One thing likely to change in New Jersey is increased transparency. A chief complaint about OMNIA is the way it happened—catching key stakeholders, including legislators, off guard. Horizon has since overhauled its regulatory and public affairs infrastructure, and in May it supported transparency provisions before legislative commission.
More Than One Lawsuit
Today’s ruling comes in 1 of 2 main legal tracts—an attempt to overturn the initial approval of the OMNIA tiered network by DOBI. A second, more complex wave of litigation involves the contractual relationships between Horizon and individual hospitals relegated to the non-preferred tier, known as Tier 2.

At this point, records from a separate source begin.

(** The imports of the part above, once the steps [before] were made:
    they answer from [before] and the calls made since. *)
Definition imports_after (before : list Step) : Imports :=
  let now (h : list Call) := before ++ map earlier h in
  {| home_directory := the_home_directory;
     timestamp_answer := fun h => timestamp_reply (now h);
     english_frequent_characters := the_english_frequent_characters;
     german_frequent_characters := the_german_frequent_characters;
     function_answer := fun h => function_reply (now h);
     Corpus_load_answer := fun h => Corpus_load_reply (now h);
     LabeledSpectrogramBatchGenerator_answer :=
       fun h => LabeledSpectrogramBatchGenerator_reply (now h);
     fill_cache_answer := fun h => fill_cache_reply (now h);
     Wav2Letter_answer := fun h => Wav2Letter_reply (now h);
     Wav2LetterWithCorpus_answer := fun h => Wav2LetterWithCorpus_reply (now h);
     train_answer := fun h => train_reply (now h);
     predict_single_answer := fun h => predict_single_reply (now h);
     LabeledExample_answer := fun h => LabeledExample_reply (now h);
     z_normalized_transposed_spectrogram_answer :=
       fun h => z_normalized_transposed_spectrogram_reply (now h);
     print_answer := fun h => print_reply (now h) |}.

(** The state of the script: the steps made, and the objects with what
    [@lazy] stored in them. *)
Record Script := {
  steps : list Step;
  next_object : nat;
  corpora : gmap nat Corpus;
  generators : gmap nat LabeledSpectrogramBatchGenerator
}.

Definition Run (A : Type) : Type := Script -> Outcome A * Script.

Definition and_then {A B} (m : Run A) (k : A -> Run B) : Run B :=
  fun s =>
    match m s with
    | (Returns a, s') => k a s'
    | (Raises e, s') => (Raises e, s')
    end.

Definition finish {A} (a : A) : Run A := fun s => (Returns a, s).

(** One of the further calls: it is recorded, then answered. *)
Definition step {A} (c : Step) (reply : list Step -> Outcome A) : Run A :=
  fun s =>
    (reply (steps s),
     {| steps := steps s ++ [c];
        next_object := next_object s;
        corpora := corpora s;
        generators := generators s |}).

(** A computation of the part above, run where the script is: its calls
    become steps, and the objects are as it leaves them. *)
Definition lift {A} (m : Imports -> M A) : Run A :=
  fun s =>
    let '(o, w) :=
      m (imports_after (steps s))
        {| trace := [];
           next_instance := next_object s;
           corpus_slot := corpora s;
           batch_generator_slot := generators s |} in
    (o, {| steps := steps s ++ map earlier (trace w);
           next_object := next_instance w;
           corpora := corpus_slot w;
           generators := batch_generator_slot w |}).

(** The objects of a script as a world with an empty trace, and back. *)
Definition world_of (s : Script) : World :=
  {| trace := [];
     next_instance := next_object s;
     corpus_slot := corpora s;
     batch_generator_slot := generators s |}.

Definition script_after (s : Script) (w : World) : Script :=
  {| steps := steps s ++ map earlier (trace w);
     next_object := next_instance w;
     corpora := corpus_slot w;
     generators := batch_generator_slot w |}.

(** [m] only adds steps. *)
Definition extends {A} (m : Run A) : Prop :=
  forall s, exists rest, steps (snd (m s)) = steps s ++ rest.

(** A step that has a model loaded from a checkpoint. *)
Definition loads_checkpoint (c : Step) : bool :=
  match c with
  | earlier (call_Wav2Letter _) => true
  | _ => false
  end.

Definition script_with (s : Script) (c : Step) : Script :=
  {| steps := steps s ++ [c];
     next_object := next_object s;
     corpora := corpora s;
     generators := generators s |}.

End Steps.

Notation "'let+' x ':=' m 'in' k" := (and_then m (fun x => k))
  (at level 10, x binder, m at level 100, k at level 200) : m_scope.

Section Workflows.
Context {paths : PathLib} {library : Library}.

(** The module constants, for the further calls. *)
#[local] Instance imports_at_start : Imports := imports_after [].

Definition training_slug : string := "-adam-small-learning-rate-complete-training-".

(** The run name of line 72, from the answer of [timestamp()]. *)
Definition training_run_name (stamp name : string) : string :=
  stamp +:+ training_slug +:+ name.

(** [train] (lines 66-81). *)
Definition train (self : Configuration) : Run unit :=
  let mel_frequency_count := 128 in
  let batches_per_epoch := 100 in
  let+ stamp := lift (fun _ => timestamp) in
  let run_name := training_run_name stamp (name self) in
  let+ wav2letter :=
    step (call_new_Wav2Letter mel_frequency_count (allowed_characters self))
      (fun h => new_Wav2Letter_reply h mel_frequency_count (allowed_characters self)) in
  let+ c := lift (fun _ => corpus self) in
  let+ wav2letter_with_corpus :=
    lift (fun _ =>
      external (call_Wav2LetterWithCorpus wav2letter c (spectrogram_cache_directory self))
        (fun h => Wav2LetterWithCorpus_answer h wav2letter c
                    (spectrogram_cache_directory self))) in
  lift (fun _ =>
    external
      (call_train wav2letter_with_corpus (tensorboard_log_base_directory // run_name)
         (nets_base_directory // run_name) batches_per_epoch)
      (fun h => train_answer h wav2letter_with_corpus
                  (tensorboard_log_base_directory // run_name)
                  (nets_base_directory // run_name) batches_per_epoch)).
(** * goroutine-inspect: the dump model and analysis engine of [goroutine.go]

    A shallow embedding of [src/goroutine.go]: the [Goroutine] record with
    [AddLine], [Freeze] and [NewGoroutine], and the [GoroutineDump]
    collection with [Dedupe], [Delete], [Keep], [Copy], [Search], [Diff]
    and [Summary].

    Go strings are byte strings and are modelled as [string] (one [ascii]
    per byte); Go [int] is a 64-bit integer modelled in [Z]; pointers to
    [Goroutine] are addresses into an explicit heap; Go maps are [gmap]s
    whose [range] order is an arbitrary permutation handed in by the caller;
    run-time panics are an explicit outcome. *)

From Stdlib Require Import ZArith Lia Ascii String List Permutation.
From stdpp Require Import gmap strings list fin_maps sorting.

Local Open Scope Z_scope.

(** ** Byte strings *)

Module Strings.

(** [len(s)] *)
Definition len (s : string) : Z := Z.of_nat (String.length s).

Fixpoint take (n : nat) (s : string) : string :=
  match n, s with
  | S n', String c s' => String c (take n' s')
  | _, _ => ""
  end.

Fixpoint drop (n : nat) (s : string) : string :=
  match n, s with
  | S n', String _ s' => drop n' s'
  | _, _ => s
  end.

(** [strings.HasPrefix(s, p)] *)
Fixpoint HasPrefix (s p : string) : bool :=
  match p, s with
  | "", _ => true
  | String a p', String b s' => if Ascii.eqb a b then HasPrefix s' p' else false
  | String _ _, "" => false
  end.

(** [strings.Index(s, sub)]: byte offset of the first occurrence of [sub]
    in [s], or [-1]. *)
Fixpoint Index_from (i : Z) (s sub : string) : Z :=
  if HasPrefix s sub then i
  else match s with
       | "" => -1
       | String _ s' => Index_from (i + 1) s' sub
       end.

Definition Index (s sub : string) : Z := Index_from 0 s sub.

(** [strings.Split(s, sep)] for a separator of one byte, which is what both
    call sites pass ([","] and [" "]): the fields between the occurrences
    of [sep], always at least one field. *)
Fixpoint Split_go (sep : ascii) (cur : string) (s : string) : list string :=
  match s with
  | "" => [String.rev cur]
  | String c s' =>
      if Ascii.eqb c sep then String.rev cur :: Split_go sep "" s'
      else Split_go sep (String c cur) s'
  end.

Definition Split (s : string) (sep : ascii) : list string := Split_go sep "" s.

(** White space as [unicode.IsSpace] sees it, in UTF-8: the six ASCII
    spaces, U+0085, U+00A0, U+1680, U+2000..U+200A, U+2028, U+2029,
    U+202F, U+205F and U+3000.  [space_width s] is the number of bytes of
    the space rune [s] starts with, [0] when it starts with none. *)
Definition space_width (s : string) : nat :=
  match s with
  | String c0 r0 =>
      let b0 := nat_of_ascii c0 in
      if (Nat.leb 9 b0 && Nat.leb b0 13) || Nat.eqb b0 32 then 1%nat
      else match r0 with
           | String c1 r1 =>
               let b1 := nat_of_ascii c1 in
               if Nat.eqb b0 194 && (Nat.eqb b1 133 || Nat.eqb b1 160) then 2%nat
               else match r1 with
                    | String c2 _ =>
                        let b2 := nat_of_ascii c2 in
                        if (Nat.eqb b0 225 && Nat.eqb b1 154 && Nat.eqb b2 128)
                           || (Nat.eqb b0 226 && Nat.eqb b1 128
                               && ((Nat.leb 128 b2 && Nat.leb b2 138)
                                   || Nat.eqb b2 168 || Nat.eqb b2 169 || Nat.eqb b2 175))
                           || (Nat.eqb b0 226 && Nat.eqb b1 129 && Nat.eqb b2 159)
                           || (Nat.eqb b0 227 && Nat.eqb b1 128 && Nat.eqb b2 128)
                        then 3%nat else 0%nat
                    | "" => 0%nat
                    end
           | "" => 0%nat
           end
  | "" => 0%nat
  end.

Fixpoint TrimLeft_space (fuel : nat) (s : string) : string :=
  match fuel with
  | O => s
  | S fuel' =>
      match space_width s with
      | O => s
      | w => TrimLeft_space fuel' (drop w s)
      end
  end.

(** The space rune [s] ends with: a rune of one, two or three bytes whose
    encoding is the last bytes of [s]. *)
Definition space_width_end (s : string) : nat :=
  let n := String.length s in
  if Nat.leb 1 n && Nat.eqb (space_width (drop (n - 1) s)) 1 then 1%nat
  else if Nat.leb 2 n && Nat.eqb (space_width (drop (n - 2) s)) 2 then 2%nat
  else if Nat.leb 3 n && Nat.eqb (space_width (drop (n - 3) s)) 3 then 3%nat
  else 0%nat.

Fixpoint TrimRight_space (fuel : nat) (s : string) : string :=
  match fuel with
  | O => s
  | S fuel' =>
      match space_width_end s with
      | O => s
      | w => TrimRight_space fuel' (take (String.length s - w) s)
      end
  end.

(** [strings.TrimSpace(s)] *)
Definition TrimSpace (s : string) : string :=
  let s1 := TrimLeft_space (String.length s) s in
  TrimRight_space (String.length s1) s1.

(** [strings.Trim(s, cutset)] for a cutset of one byte. *)
Fixpoint TrimLeft_byte (c : ascii) (s : string) : string :=
  match s with
  | String a s' => if Ascii.eqb a c then TrimLeft_byte c s' else s
  | "" => ""
  end.

Definition Trim (s : string) (c : ascii) : string :=
  String.rev (TrimLeft_byte c (String.rev (TrimLeft_byte c s))).

Definition lower_byte (c : ascii) : ascii :=
  let n := nat_of_ascii c in
  if Nat.leb 65 n && Nat.leb n 90 then ascii_of_nat (n + 32) else c.

Definition upper_byte (c : ascii) : ascii :=
  let n := nat_of_ascii c in
  if Nat.leb 97 n && Nat.leb n 122 then ascii_of_nat (n - 32) else c.

Fixpoint map_bytes (f : ascii -> ascii) (s : string) : string :=
  match s with
  | "" => ""
  | String c s' => String (f c) (map_bytes f s')
  end.

End Strings.

(** ** Regular expressions

    The three patterns of the program are built from byte classes,
    concatenation and iteration.  A pattern is matched with Brzozowski
    derivatives; [Matches] is the language it denotes. *)

Module Regexp.

Inductive regex : Type :=
| Void : regex
| Eps : regex
| Class (p : ascii -> bool) : regex
| Cat (r1 r2 : regex) : regex
| Alt (r1 r2 : regex) : regex
| Star (r : regex) : regex.

(** [r+] *)
Definition Plus (r : regex) : regex := Cat r (Star r).

(** A literal byte string. *)
Fixpoint Lit (s : string) : regex :=
  match s with
  | "" => Eps
  | String c s' => Cat (Class (Ascii.eqb c)) (Lit s')
  end.

Inductive Matches : regex -> string -> Prop :=
| MEps : Matches Eps ""
| MClass p c : p c = true -> Matches (Class p) (String c "")
| MCat r1 r2 s1 s2 :
    Matches r1 s1 -> Matches r2 s2 -> Matches (Cat r1 r2) (s1 +:+ s2)
| MAltL r1 r2 s : Matches r1 s -> Matches (Alt r1 r2) s
| MAltR r1 r2 s : Matches r2 s -> Matches (Alt r1 r2) s
| MStar0 r : Matches (Star r) ""
| MStarS r s1 s2 :
    Matches r s1 -> Matches (Star r) s2 -> Matches (Star r) (s1 +:+ s2).

Fixpoint nullable (r : regex) : bool :=
  match r with
  | Void => false
  | Eps => true
  | Class _ => false
  | Cat r1 r2 => nullable r1 && nullable r2
  | Alt r1 r2 => nullable r1 || nullable r2
  | Star _ => true
  end.

Fixpoint deriv (c : ascii) (r : regex) : regex :=
  match r with
  | Void => Void
  | Eps => Void
  | Class p => if p c then Eps else Void
  | Cat r1 r2 =>
      if nullable r1 then Alt (Cat (deriv c r1) r2) (deriv c r2)
      else Cat (deriv c r1) r2
  | Alt r1 r2 => Alt (deriv c r1) (deriv c r2)
  | Star r' => Cat (deriv c r') (Star r')
  end.

(** The whole of [s] is in the language of [r]. *)
Fixpoint full_match (r : regex) (s : string) : bool :=
  match s with
  | "" => nullable r
  | String c s' => full_match (deriv c r) s'
  end.

(** A pattern [r$] (no flags, so [$] is the end of the text) matches
    only spans that reach the end of [s]; the leftmost match starts at the
    first offset whose suffix is in the language of [r]. *)
Fixpoint find_to_end (r : regex) (s : string) : option nat :=
  if full_match r s then Some 0%nat
  else match s with
       | "" => None
       | String _ s' => S <$> find_to_end r s'
       end.

Definition digit (c : ascii) : bool :=
  let n := nat_of_ascii c in Nat.leb 48 n && Nat.leb n 57.

(** [[0-9a-f ,]] *)
Definition hex_space_comma (c : ascii) : bool :=
  let n := nat_of_ascii c in
  digit c || (Nat.leb 97 n && Nat.leb n 102) || Nat.eqb n 32 || Nat.eqb n 44.

(** [(0x[0-9a-f ,]+)+], the argument group between the parentheses *)
Definition argGroup : regex :=
  Plus (Cat (Lit "0x") (Plus (Class hex_space_comma))).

This second area has been the subject of intense squabbling in court over discovery of criteria used to select the hospitals in the preferred tier, known as Tier 1; in recent days NJ Advance Media reported that documents freed up through this process confirmed what hospitals suspected: that the most overwhelming criterion for inclusion in Tier 1 was the size of the hospital system.
Sources familiar with the OMNIA cases have told The American Journal of Managed Care that overturning DOBI’s approval was always more daunting than the direct litigation against Horizon, but it was still worth pursuing. Horizon, for its part, has dismissed all the claims in the litigation as “baseless.”
Steven M. Goldman, a former DOBI commissioner representing a group of Tier 2 hospitals, seemed to be referencing the dispute over how OMNIA was created when he reacted today:
"While we are deeply disappointed in the outcome, our clients continue to believe that the department’s decision to approve the plan was arbitrary, capricious and unreasonable, and will have serious consequences for New Jersey patients and providers. We will weigh our legal options in the coming days to determine our course of action.
“The legal issues surrounding Horizon’s controversial OMNIA plan are far from resolved, as the company continues to hide critical information from consumers about how the plan was formulated,” Goldman said. Today, the same appellate division judges will hear arguments regarding court orders that instruct the insurer to disclose a key report on how OMNIA was formed.